Background: Following consistent demonstrations of the clinical relevance of fluctuations in eosinophil–basophil (Eo–B) progenitors in the blood of patients with a variety of allergic airway disorders, we have turned our attention recently to hemopoietic events occurring in the bone marrow of allergic asthmatic subjects, utilizing a model of airway allergen challenge. Methods: Flow–cytometric analyses of CD34/45+ progenitors for coexpression of surface α–receptor subunits for IL–3, IL–5 and GM–CSF, as well as in situ hybridization and in situ PCR methodologies to detect mRNA for IL–5 and GM–CSF in developing Eo–B in colony and liquid culture assays were employed before and after in vivo allergen challenge. Results: An early, specific upregulation of IL–5R α expression on CD34/45 progenitors was observed after allergen challenge, concomitant with the development of the late–phase asthmatic response. Protein and mRNA for both GM–CSF and IL–5 were expressed in a time–dependent manner ex vivo, in developing (β 7–integrin–positive), colony–derived Eo–B after allergen challenge in vivo.
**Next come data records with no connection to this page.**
(** A sequence of register stores. *)
Definition blk_has (i : Z) (d : list Z) (c : vcon) (w : view) : Prop := w_vb w !! Z.to_nat i = Some (mk_vblk c d).
Definition blk_put (i : Z) (d : list Z) (c : vcon) : view -> view := on_vb (fun l => <[Z.to_nat i := mk_vblk c d]> l).
Lemma m28_drives i d img q p x l w p' x' :
  0 <= i < 2 -> (q <= quantum)%nat -> len img <= 2 ^ 30 -> drives i img q VBLK_BASE p x l w p' x' ->
  forallb (fun r => plain_reg r.1) l = true ->
  forall h g fuel c, 0 <= g -> g + len l <= 50000 -> tenant_at lk i p x img h -> blk_has i d c (view_of h) ->
  exists h' v', loop (length l + fuel) (m28_body lk i) g h = loop fuel (m28_body lk i) (g + len l) h' /\ tenant_at lk i p' x' img h' /\
    view_of h' = blk_put i d (set_regs l c) (on_mem (fun m => stores m 0 w) (on_vcpus (fun l => <[Z.to_nat i := v']> l) (view_of h))) /\
    trace_ok (vm_pa i) img w.
Proof.
  intros Hi. apply (drive_loop quantum lk Htab i VBLK_BASE Hi (m28_body lk i) id 50000 (blk_has i d) (blk_put i d)).
  - intros c c' v Hc. unfold blk_has, blk_put in *. cbn. apply list_lookup_insert_eq. by eapply lookup_lt_Some.
  - intros c c' v. unfold blk_put, on_vb. cbn. by rewrite list_insert_insert_eq.
  - intros c v Hc. unfold blk_put, on_vb. rewrite list_insert_id by done. by destruct v.
  - done.
  - done.
  - intros g img' h h1 v' elr y w' srt off c Hg Hs Ho T Hc. unfold plain_reg in Ho.
    rewrite !andb_true_iff, !negb_true_iff, !Z.eqb_neq in Ho. destruct Ho as (((Ho1 & Ho2) & Ho3) & Ho4). assert (0 <= off < 0x200) as Hoff by lia.
    assert (aget (h_vb h1) i = Ok (mk_vblk c d)) as Hb by (apply aget_lookup; [lia|exact Hc]). destruct (wh_vb h1 (te_wf T)) as [Lb _].
    pose proof (vblk_mmio_store i v' (h_vb h1) (h_mem h1) _ srt ltac:(lia) Hb (te_vcpu T) Hs (te_esr T) off Hoff) as Em.
    destruct (Z.eqb_spec off 0x50); [done|]. destruct (Z.eqb_spec off 0x64); [done|]. cbn [mbind res_bind] in Em. rewrite (te_x T) in Em.
    destruct (m28_device i g img' h h1 v' elr y w' srt off _ _ Hi ltac:(lia) Hs Hoff T Em (te_image T)) as (h2 & E2 & H2 & V2).
    exists h2. split; [exact E2|]. split; [exact H2|]. rewrite V2. pose proof (te_view T) as V. view_parts V V1 V3 V4 V5 V6.
    unfold blk_put, on_vb, on_mem, on_vcpus, view_of. cbn [w_vcpus w_mem w_vc w_vb w_out]. by rewrite V1, V4, V6, list_insert_insert_eq.
Qed.

Lemma vbs_request_ok i a : 0 <= i < 2 -> a = 0 \/ a = 4 -> request_ok (vbs_con i) (vbs_request i a).
Proof.
  intros Hi Ha. assert (i = 0 \/ i = 1) as [-> | ->] by lia; destruct Ha as [-> | ->];
    (split; [done|done|reflexivity|done|..]; apply apartb_disjoint; vm_compute; reflexivity).
Qed.

(** The notification: the device reads the chain the guest built and writes the disk. *)
Lemma vbs_notified i a w m vb d :
  0 <= i < 2 -> a = 0 \/ a = 4 -> wf_vb vb -> aget vb i = Ok (mk_vblk (vbs_con i) d) -> vbs_ready i a w -> trace_ok (vm_pa i) (vbs_image a) w ->
  image_at (vm_pa i) (vbs_image a) m ->
  exists b' m', vblk_process i vb (stores m 0 w) = Ok (<[Z.to_nat i := b']> vb, m') /\ disk b' = splice d 0 vbs_message /\
    image_at (vm_pa i) (vbs_image a) m' /\ same_elsewhere i m m' /\ ld32 m' (vm_pa i + 0x21008) = 18.
Proof.
  intros Hi Ha Hvb Hb (K & Kb & Kp & Kai & Ku & Kd) Hw Him. pose proof (vm_block i) as [B1 B2].
  assert (len (vbs_image a) <= 2 ^ 30) as Hlen by (destruct Ha as [-> | ->]; vm_compute; congruence).
  set (img := vbs_image a) in *. set (mm := model_mem (vm_pa i) img w) in *. set (c := vbs_con i) in *.
  cbn [forallb] in K. apply andb_prop in K as [K1 K]. apply andb_prop in K as [K2 K]. rewrite forallb_forall in K.
  assert (parse c (stores m 0 w) = vbs_request i a) as Ep.
  { rewrite <- Kp. apply parse_stable. intros e He. unfold in_ranges in He. apply Exists_exists in He as ([n p] & Hin & He). cbn [fst snd] in He.
    apply (rd8_known_range (vm_pa i) img m w n p); [done|lia|done|done| |done]. apply K. by apply list_elem_of_In. }
  assert (forall p, known_range (vm_pa i) img w (2, p) = true -> ld16 (stores m 0 w) p = ld16 mm p) as Hld
    by (intros p Hp; apply load_known; [done|lia|done|done|exact Hp]).
  assert (mem_bytes (stores m 0 w) (vm_pa i + 216 + a) 18 = vbs_message) as Ed.
  { rewrite <- Kd. apply mem_bytes_ext; [done|]. intros e He. apply (rd8_known_range (vm_pa i) img m w 18 (vm_pa i + 216 + a)); [done|lia|done|done| |done].
    apply K. apply list_elem_of_In. unfold rq_reads. rewrite Kp. apply elem_of_app. right. by left. }
  pose proof (vbs_request_ok i a Hi Ha) as Hok.
  destruct (process_one i vb (stores m 0 w) (mk_vblk c d)) as (b' & m' & E & _ & _ & Hd & Hs); [done|done|done|cbn [regs]; by rewrite Ep| |].
  { cbn [regs]. change (queue_num c) with 4. rewrite (Hld _ K1). exact Kai. }
  cbn [regs disk] in Hd, Hs. rewrite Ep in Hd, Hs. exists b', m'. split; [exact E|]. split; [by rewrite <- Ed|].
  assert (q_used (q_base c) 4 = vm_pa i + 0x21000) as Eu by (assert (i = 0 \/ i = 1) as [-> | ->] by lia; reflexivity).
  assert (forall e, 0 <= e < SPACE -> ~ (vm_pa i + 0x21000 <= e < vm_pa i + 0x21200) -> rd8 m' e = rd8 (stores m 0 w) e) as Hfr.
  { intros e He Hne. assert (u64 e = e) as Hue by (apply wrap_fits; unfold fits, SPACE in *; lia).
    apply (sv_frame _ _ _ _ _ Hs).
    - change (queue_num c) with 4. rewrite Eu. intros Hin. apply in_range_bounds in Hin; [|lia|unfold used_size, SPACE in *; lia]. unfold used_size in Hin. lia.
    - intros Hin. unfold in_ranges, rq_writes in Hin. cbn in Hin. apply Exists_cons in Hin as [Hin|Hin]; [|by apply Exists_nil in Hin].
      cbn [fst snd] in Hin. apply in_range_bounds in Hin; [|lia|unfold SPACE in *; lia]. lia. }
  assert (len img <= 0x1000) as Hl2 by (destruct Ha as [-> | ->]; vm_compute; congruence).
  split; [|split].
  - apply (image_at_frame _ _ (stores m 0 w)); [lia|apply image_stores; [done|lia|done|done]|]. intros e He.
    apply in_range_bounds in He; [|lia|lia]. rewrite <- (rd8_u64 _ e), <- (rd8_u64 (stores m 0 w) e). apply Hfr; lia.
  - intros e He Hne. rewrite Hfr; [|exact He|lia]. exact (stores_elsewhere i w m (proj1 Hw) Kb e He Hne).
  - pose proof (sv_entry _ _ _ _ _ Hs) as Se. cbv zeta in Se. change (queue_num c) with 4 in Se. rewrite (Hld _ K2), Ku, Eu in Se.
    unfold used_entry in Se. apply (f_equal snd) in Se. cbn [snd] in Se.
    replace (vm_pa i + 0x21008) with (vm_pa i + 0x21000 + 4 + 8 * (0 mod 4) + 4) by (change (0 mod 4) with 0; lia). exact Se.
Qed.

Context (Hq : (150 <= quantum)%nat).
Lemma vbs_image_len a : a = 0 \/ a = 4 -> len (vbs_image a) <= 2 ^ 30.
Proof. intros [-> | ->]; vm_compute; congruence. Qed.

(** The hypercall ends the loop. *)
Lemma m28_hvc i g img p x elr x' w h :
  0 <= i < 2 -> g < 50000 -> len img <= 2 ^ 30 -> tenant_at lk i p x img h -> runs_to i img 150 p x elr x' w (esr_hvc64 0) None ->
  exists h1 v', m28_body lk i g h = Ok (false, g, h1) /\ wf_hv h1 /\ core h1 = tenant_core lk VM0_PA VM1_PA /\
    view_of h1 = on_mem (fun m => stores m 0 w) (on_vcpus (fun l => <[Z.to_nat i := v']> l) (view_of h)).
Proof.
  intros Hi Hg Hl H Hr. destruct (tenant_leaves quantum lk Htab i p x img 150 h _ _ _ _ _ Hi Hq Hl H Hr) as (h1 & v' & T).
  exists h1, v'. split; [|split; [apply T|split; [apply T|apply (te_view T)]]]. unfold m28_body. destruct (Z.ltb_spec g 50000); [|lia]. cbn [negb].
  rewrite (st_bind_Ok _ _ _ _ _ (te_run T)), (st_bind_Ok _ _ _ _ _ (te_get T)). unfold exit_ec. by rewrite (te_esr T).
Qed.

(** The whole loop of one VM: its guest writes the message to its own disk. *)
Lemma m28_vm i a h d :
  0 <= i < 2 -> a = 0 \/ a = 4 -> tenant_at lk i VM_IPA (replicate 31 0) (vbs_image a) h ->
  aget (h_vb h) i = Ok (mk_vblk (mk_vcon 0 4096 0 0 0 0 0 (vm_pa i - VM_IPA)) d) ->
  exists h' v' b' m' g, loop (Z.to_nat 50001) (m28_body lk i) 0 h = Ok (g, h') /\ wf_hv h' /\ core h' = tenant_core lk VM0_PA VM1_PA /\
    view_of h' = mk_view (<[Z.to_nat i := v']> (h_vcpus h)) m' (h_vc h) (<[Z.to_nat i := b']> (h_vb h)) (h_console h) /\
    disk b' = splice d 0 vbs_message /\ same_elsewhere i (h_mem h) m' /\ ld32 m' (vm_pa i + 0x21008) = 18.
Proof.
  intros Hi Ha H Hb. pose proof (vbs_image_len a Ha) as Hl. destruct (vbs_runs i a Hi Ha) as (w & p & x & D & R1 & R2 & Hrdy).
  set (n := Z.to_nat 49993). assert (Z.to_nat 50001 = length vbs_regs + S (S n))%nat as -> by (unfold n; cbn [length vbs_regs]; lia).
  apply aget_inv in Hb as [_ Hb].
  destruct (m28_drives i d (vbs_image a) 150 _ _ _ _ _ _ Hi Hq Hl D eq_refl h 0 (S (S n)) _ ltac:(lia) ltac:(vm_compute; congruence) H Hb)
    as (h1 & v1 & E1 & H1 & V1 & Hw). unfold blk_put in V1. view_parts V1 A1 M1 X1 B1 O1.
  destruct (tenant_leaves quantum lk Htab i p x (vbs_image a) 150 h1 _ _ _ _ _ Hi Hq Hl H1 R1) as (h2 & v2 & T).
  pose proof (te_view T) as V2. view_parts V2 A2 M2 V2c B2 O2.
  destruct (wh_vb h (ta_wf _ _ _ _ _ _ H)) as [Lb _]. pose proof (wh_vb h2 (te_wf T)) as Wb.
  assert (aget (h_vb h2) i = Ok (mk_vblk (vbs_con i) d)) as Hb2 by (rewrite B2, B1, aget_insert_eq by lia; done).
  assert (h_mem h2 = stores (h_mem h) 0 w) as M2' by (rewrite M2, M1; done).
  destruct (vbs_notified i a w (h_mem h) (h_vb h2) d Hi Ha Wb Hb2 Hrdy Hw (ta_image _ _ _ _ _ _ H)) as (b' & m' & Ev & Hd & Him & Hfr & H18).
  pose proof (vblk_mmio_store i v2 (h_vb h2) (h_mem h2) _ 31 ltac:(rewrite (proj1 Wb); lia) Hb2 (te_vcpu T) ltac:(lia) (te_esr T) 0x50 ltac:(lia)) as Em.
  change (0x50 =? 0x50) with true in Em. cbv iota in Em. rewrite M2', Ev in Em. cbn [mbind res_bind] in Em. rewrite <- M2' in Em.
  destruct (m28_device i 6 (vbs_image a) h1 h2 v2 _ _ _ 31 0x50 _ _ Hi ltac:(lia) ltac:(lia) ltac:(lia) T Em Him) as (h3 & E3 & H3 & V3).
  destruct (m28_hvc i 7 (vbs_image a) _ _ _ _ _ h3 Hi ltac:(lia) Hl H3 R2) as (h4 & v4 & E4 & W4 & C4 & V4).
  exists h4, v4, b', m', 7. split; [|split; [exact W4|split; [exact C4|split; [|split; [exact Hd|split; [exact Hfr|exact H18]]]]]].
  - rewrite E1. change (0 + len vbs_regs) with 6. cbn [loop]. rewrite (st_bind_Ok _ _ _ _ _ E3). cbv beta iota.
    rewrite (st_bind_Ok _ _ _ _ _ E4). reflexivity.
  - rewrite V4, V3. unfold on_mem, on_vcpus. cbn [w_vcpus w_mem w_vc w_vb w_out stores].
    rewrite A1, B2, B1, O1, X1, !list_insert_insert_eq. reflexivity.
Qed.
(* ===== verification/ConsoleRun.v ===== *)
(** The console demonstration with its guest (src/src/guest.S, guest_virtio_entry;
    mtenant_virtio_demo of src/src/vcpu.c): each VM queues a message on its own
    virtio-console and notifies the device. *)

From S2P Require Import Prelude Esr Machine Vcpu Asm World Stage2 Vgic Uart Vdev Handlers Vvirtio Vblk Timer Hv Sched Smp Tenants.
From S2P Require Import VirtioRun GuestProg Counters A64 GuestRun TenantRun.

(** guest_virtio_start up to guest_virtio_end. *)
Definition virtio_message : list Z := ln "Hello from a guest, printed through an EMULATED virtio-console device!".
Definition guest_virtio : list asm_line := [
  Ins (MovZ true 10 0x4002 1);       (* movz x10, #0x4002, lsl #16 *)
  Ref "vvmsg" (Adr 11);              (* adr x11, vvmsg *)
  Ins (MovZ true 3 0 0);             (* mov x3, #0 *)
  Lbl "1"; Ins (LdrbR 0 11 3);       (* ldrb w0, [x11, x3] *)
  Ref "2" (CbzW 0);                  (* cbz w0, 2f *)
  Ins (AddI 3 3 1 0);                (* add x3, x3, #1 *)
  Ref "1" Br;                        (* b 1b *)
  Lbl "2"; Ins (StrI 3 11 10 0);     (* str x11, [x10, #0] *)
  Ins (StrI 2 3 10 8);               (* str w3, [x10, #8] *)
  Ins (StrI 2 31 10 12);             (* str wzr, [x10, #12] *)
  Ins (AddI 4 10 16 0);              (* add x4, x10, #16 *)
  Ins (StrI 1 31 4 0);               (* strh wzr, [x4, #0] *)
  Ins (MovZ false 0 1 0);            (* mov w0, #1 *)
  Ins (StrI 1 0 4 2);                (* strh w0, [x4, #2] *)
  Ins (StrI 1 31 4 4);               (* strh wzr, [x4, #4] *)
  Ins DsbSy;
  Ins (MovZ true 5 0x0A00 1);        (* movz x5, #0x0A00, lsl #16 *)
  Ins (MovZ false 0 4096 0);         (* mov w0, #4096 *)
  Ins (StrI 2 0 5 0x28);             (* str w0, [x5, #0x28] *)
  Ins (StrI 2 31 5 0x30);            (* str wzr, [x5, #0x30] *)
  Ins (MovZ false 0 1 0);            (* mov w0, #1 *)
  Ins (StrI 2 0 5 0x38);             (* str w0, [x5, #0x38] *)
  Ins (MovZ false 0 4096 0);         (* mov w0, #4096 *)
  Ins (StrI 2 0 5 0x3c);             (* str w0, [x5, #0x3c] *)
  Ins (MovZ false 0 4 1);            (* movz w0, #0x0004, lsl #16 *)
  Ins (MovK false 0 0x20 0);         (* movk w0, #0x0020 *)
  Ins (StrI 2 0 5 0x40);             (* str w0, [x5, #0x40] *)
  Ins (MovZ false 0 0xF 0);          (* mov w0, #0xF *)
  Ins (StrI 2 0 5 0x70);             (* str w0, [x5, #0x70] *)
  Ins (StrI 2 31 5 0x50);            (* str wzr, [x5, #0x50] *)
  Ins (HvcI 0);
  Lbl "3"; Ins Wfi; Ref "3" Br;
  Balign 8;
  Lbl "vvmsg"; Asciz virtio_message;
  Balign 4 ].
Definition virtio_image (a : Z) : list Z := default [] (assemble a guest_virtio).
Lemma virtio_assembled a : a mod 4 = 0 -> assemble a guest_virtio = Some (virtio_image (a mod 8)) /\ (a mod 8 = 0 \/ a mod 8 = 4).
Proof.
  intros Ha. rewrite <- (assemble_mod 8) by done. assert (a mod 8 = 0 \/ a mod 8 = 4) as H by zlia. split; [|done].
  destruct H as [-> | ->]; vm_compute; reflexivity.
Qed.

(** * The device behind trapped stores *)
Section Mmio.
Context {W : Type} {PL : Platform W} (vm : Z) (v : vcpu) (vc : list vcon) (m : mem) (w : W) (c : vcon) (srt : Z).
Context (Hvm : 0 <= vm < len vc) (Hc : aget vc vm = Ok c) (Hv : wf_vcpu v) (Hs : 0 <= srt < 32).
Context (He : exit_esr v = u64 (esr_access 1 2 srt 0 1)).

Lemma virtio_mmio_store off :
  0 <= off < 0x200 -> off <> 0x64 ->
  virtio_mmio vm v (VIRTIO_BASE + off) vc m w =
    ('(vc, m, w) ← (if off =? 0x50 then virtio_process_tx vm vc m w
                    else Ok (<[Z.to_nat vm := dev_reg off (u32 (gx (xregs v) srt)) c]> vc, m, w));
     Ok (pc_advance v, vc, m, w)).
Proof.
  intros Hoff Hne. destruct (store_syndrome srt Hs) as (_ & S1 & S2 & S3). unfold virtio_mmio. rewrite Hc. cbn [mbind res_bind].
  rewrite He, S1, S2, S3. change (1 =? 0) with false. cbv beta iota zeta. cbn [negb].
  rewrite (read_rt_gx v srt Hv Hs). cbn [mbind res_bind].
  replace (VIRTIO_BASE + off - VIRTIO_BASE) with off by lia. rewrite (wrap_fits 64 off) by (unfold fits; lia). unfold dev_reg.
  destruct (Z.eqb_spec off 0x28) as [->|]; [by rewrite aset_ok by done|]. destruct (Z.eqb_spec off 0x38) as [->|]; [by rewrite aset_ok by done|].
  destruct (Z.eqb_spec off 0x40) as [->|]; [by rewrite aset_ok by done|]. destruct (Z.eqb_spec off 0x70) as [->|]; [by rewrite aset_ok by done|].
  destruct (Z.eqb_spec off 0x64) as [->|]; [done|]. destruct (Z.eqb_spec off 0x50) as [->|]; [done|].
  cbn [mbind res_bind]. rewrite list_insert_id; [done|]. by apply aget_inv in Hc as [_ Hc'].
Qed.
End Mmio.

(** * The run of the guest *)
Definition virtio_regs : list (Z * Z) := [(0x28, 4096); (0x30, 0); (0x38, 1); (0x3c, 4096); (0x40, 0x40020); (0x70, 0xF)].
Definition virtio_con (i : Z) : vcon := mk_vcon 0xF 4096 1 0x40020 0 0 0 (vm_pa i - VM_IPA).
(** Where the message is in the image: after 33 instructions and the padding. *)
Definition msg_at (a : Z) : Z := if a =? 0 then 136 else 132.
(** The queue as the device will read it. *)
Definition virtio_ready (i a : Z) (w : list cell) : Prop :=
  let m := model_mem (vm_pa i) (virtio_image a) w in let base := vm_pa i + 0x20000 in
  forallb (known_range (vm_pa i) (virtio_image a) w) [(8, base); (4, base + 8); (2, base + 18); (2, base + 20); (71, vm_pa i + msg_at a)] = true /\
  forallb (in_block i) w = true /\ ld64 m base = VM_IPA + msg_at a /\ ld32 m (base + 8) = 71 /\ ld16 m (base + 18) = 1 /\ ld16 m (base + 20) = 0 /\
  mem_bytes m (vm_pa i + msg_at a) 71 = virtio_message.
Lemma virtio_runs i a :
  0 <= i < 2 -> a = 0 \/ a = 4 ->
  exists w p x, drives i (virtio_image a) 350 VIRTIO_BASE VM_IPA (replicate 31 0) virtio_regs w p x /\
    runs_to i (virtio_image a) 350 p x (VM_IPA + 116) x [] (esr_access 1 2 31 0 1) (Some (VIRTIO_BASE + 0x50)) /\
    runs_to i (virtio_image a) 350 (VM_IPA + 120) x (VM_IPA + 124) x [] (esr_hvc64 0) None /\ virtio_ready i a w.
Proof.
  intros Hi Ha. assert (i = 0 \/ i = 1) as Hi' by lia. clear Hi. unfold virtio_regs.
  destruct Hi' as [-> | ->], Ha as [-> | ->]; (eexists _, _, _; split;
    [ driven 0x28 0; driven 0x30 31; driven 0x38 0; driven 0x3c 0; driven 0x40 0; driven 0x70 0; apply drives_done
    | split; [vm_compute; reflexivity|]; split; [vm_compute; reflexivity|];
      split; [vm_compute; reflexivity|]; split; [vm_compute; reflexivity|]; split; [vm_compute; reflexivity|];
      split; [vm_compute; reflexivity|]; split; [vm_compute; reflexivity|]; split; vm_compute; reflexivity ]).
Qed.

Section M27.
Context (quantum : nat) (lk : link) (Htab : tables_ok lk).
#[local] Instance m27_pl : Platform guest := asm_platform quantum (tenant_xlate lk).
#[local] Instance m27_ok : PlatformOk guest := asm_platform_ok quantum (tenant_xlate lk).
Abbreviation body i := (until_done 50000 (m27_step lk i)).

(** One iteration that emulates a trapped store to the device. *)
Lemma m27_device i g img h h1 v' elr x' w srt off vc' m' g' :
  0 <= i < 2 -> g < 50000 -> 0 <= srt < 32 -> 0 <= off < 0x200 ->
  tenant_exit quantum lk i img h h1 v' elr x' w (esr_access 1 2 srt 0 1) (Some (VIRTIO_BASE + off)) ->
  virtio_mmio i v' (VIRTIO_BASE + off) (h_vc h1) (h_mem h1) (h_w h1) = Ok (pc_advance v', vc', m', g') -> image_at (vm_pa i) img m' ->
  exists h2, body i (mk_vl false g) h = Ok (true, mk_vl false (g + 1), h2) /\ tenant_at lk i (u64 (elr + 4)) x' img h2 /\
    view_of h2 = mk_view (<[Z.to_nat i := pc_advance v']> (h_vcpus h)) m' vc' (h_vb h) (console (g_dev g')).
Proof.
  intros Hi Hg Hs Hoff T Em Him. destruct (store_syndrome srt Hs) as (Sec & _).
  pose proof (te_view T) as V. view_parts V V1 V2 V3 V4 V5.
  assert (exit_ec v' = EC_DABT_LOW) as Hec by (unfold exit_ec; by rewrite (te_esr T)).
  assert (exit_ipa v' = VIRTIO_BASE + off) as Hipa.
  { apply (te_ipa T); [done|]. unfold fits, VIRTIO_BASE. lia. }
  pose proof (te_wf T) as W1. destruct (wh_vcpus h1 W1) as [Hl _].
  set (h2 := put_vcpus (put_w (put_mem (put_vc h1 vc') m') g') (<[Z.to_nat i := pc_advance v']> (h_vcpus h1))).
  assert (do_virtio_mmio i i (VIRTIO_BASE + off) h1 = Ok (tt, h2)) as Ed.
  { unfold do_virtio_mmio. rewrite (st_bind_Ok _ _ _ _ _ (te_get T)). unfold mbind at 1, st_bind at 1. rewrite Em.
    cbn [mbind res_bind]. unfold set_vcpu, update. cbn [h_vcpus put_mem put_vc put_w]. by rewrite aset_ok by lia. }
  destruct (do_virtio_mmio_keeps i i (VIRTIO_BASE + off) Hi Hi h1 W1) as ([] & h3 & E3 & W2 & C2 & _). rewrite Ed in E3. injection E3 as <-.
  assert (m27_step lk i h = Ok (true, false, h2)) as Es.
  { unfold m27_step. rewrite (st_bind_Ok _ _ _ _ _ (te_run T)), (st_bind_Ok _ _ _ _ _ (te_get T)).
    rewrite Hec, Hipa. change (EC_DABT_LOW =? EC_HVC64) with false. change (EC_DABT_LOW =? EC_DABT_LOW) with true. cbv beta iota zeta.
    assert (virtio_contains (VIRTIO_BASE + off) = true) as -> by (unfold virtio_contains, VIRTIO_SIZE; lia). by rewrite (st_bind_Ok _ _ _ _ _ Ed). }
  exists h2. split; [|split].
  - unfold until_done. cbn [vl_done vl_guard]. destruct (Z.ltb_spec g 50000); [|lia]. cbn [negb]. by rewrite (st_bind_Ok _ _ _ _ _ Es).
  - split; [done| | |done].
    + transitivity (core h1); [exact (f_equal fst C2)|apply T].
    + exists (pc_advance v'). split; [cbn [h2 h_vcpus put_vcpus]; by rewrite aget_insert_eq by lia|]. split; [|split; [apply T|apply T]].
      unfold pc_advance, set_pc. cbn [pc]. rewrite (te_pc T). apply wrap_add_l.
  - unfold view_of, h2. cbn [h_vcpus h_mem h_vc h_vb h_w put_vcpus put_mem put_vc put_w]. by rewrite V1, V4, list_insert_insert_eq.
Qed.
(* ===== verification/IrqGuest.v ===== *)
(** Guests that wait for interrupts: what guest_virq_entry and guest_vgic_entry of
    src/src/guest.S have in common.  Such a guest sets up its virtual CPU interface and its
    vector table, waits, and takes every injected tick through its vectors: it
    acknowledges and ends it in the list registers, counts it and reports by hypercall.
    The guest is executed in place, from the bytes the assembler emits for it; a
    hypervisor loop that injects ticks and prints reports ([TickLoop]) is shown to deliver
    each of them exactly once. *)

From S2P Require Import Prelude Esr Machine Vcpu Asm World Stage2 Vgic Uart Vdev Handlers Vvirtio Vblk Timer Hv Sched.
From S2P Require Import GuestProg Counters A64 GuestRun TenantRun SchedRun VirtIrq.

(** * The program *)
Definition Sys (i : sys_ins) : asm_line := Word (sys_encode i).
(** Set-up of the interface, with the vector table [tab], and the waiting loop. *)
Definition irq_entry (tab : string) : list asm_line := [
  Ins (MovZ true 0 1 0);                 (* mov x0, #1 *)
  Sys (MsrR R_ICC_SRE_EL1 0);            (* msr icc_sre_el1, x0 *)
  Ins IsbSy;
  Ins (MovZ true 0 0xFF 0);              (* mov x0, #0xFF *)
  Sys (MsrR R_ICC_PMR_EL1 0);            (* msr icc_pmr_el1, x0 *)
  Ins (MovZ true 0 1 0);                 (* mov x0, #1 *)
  Sys (MsrR R_ICC_IGRPEN1_EL1 0);        (* msr icc_igrpen1_el1, x0 *)
  Ref tab (Adr 0);                       (* adr x0, tab *)
  Sys (MsrR R_VBAR_EL1 0);               (* msr vbar_el1, x0 *)
  Ins IsbSy;
  Ins (MovZ true 21 0 0);                (* mov x21, #0 *)
  Sys (DaifClr 2);                       (* msr daifclr, #2 *)
  Lbl "1"; Ins Wfi; Ref "1" Br ].        (* wfi; b 1b *)
(** The vector table, the handler [irq] of its entry 5 and the trap [bad] of all others. *)
Definition vector (l : string) : list asm_line := [Balign 0x80; Ref l Br].
Definition irq_vectors (tab irq bad : string) : list asm_line :=
  Lbl tab :: vector bad ++ vector bad ++ vector bad ++ vector bad ++ vector bad ++ vector irq ++ vector bad ++ vector bad ++
  vector bad ++ vector bad ++ vector bad ++ vector bad ++ vector bad ++ vector bad ++ vector bad ++ vector bad ++ [
  Lbl irq;
  Sys (SpSub 32);                        (* sub sp, sp, #32 *)
  Sys (StpSp 0 1 0);                     (* stp x0, x1, [sp] *)
  Sys (StpSp 29 30 16);                  (* stp x29, x30, [sp, #16] *)
  Sys (MrsR 0 R_ICC_IAR1_EL1);           (* mrs x0, icc_iar1_el1 *)
  Ins (AddI 21 21 1 0);                  (* add x21, x21, #1 *)
  Sys (MsrR R_ICC_EOIR1_EL1 0);          (* msr icc_eoir1_el1, x0 *)
  Ins (OrrR 0 31 21);                    (* mov x0, x21 *)
  Ins (HvcI 0);
  Sys (LdpSp 29 30 16);                  (* ldp x29, x30, [sp, #16] *)
  Sys (LdpSp 0 1 0);                     (* ldp x0, x1, [sp] *)
  Sys (SpAdd 32);                        (* add sp, sp, #32 *)
  Sys Eret;
  Lbl bad; Ref bad Br ].                 (* b . *)
(** A whole program: instructions of its own, then these. *)
Definition irq_guest (pre : list asm_line) (tab irq bad : string) : list asm_line :=
  pre ++ irq_entry tab ++ Balign 2048 :: irq_vectors tab irq bad.
Definition image_of (p : list asm_line) (a : Z) : list Z := default [] (assemble a p).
Both retinoic acid and corticosteroids were able to downregulate IL–3– and IL–5–induced expression of IL–5R on cord–blood–derived as well as HL–60 cloned Eo–B progenitors. Conclusion: These studies indicate the critical involvement of IL–5 and IL–5R in the induction of Eo–B differentiation and eosinophilic airway inflammation in allergic asthmatics, and point to these events as potential targets for long–term therapy of atopic disease.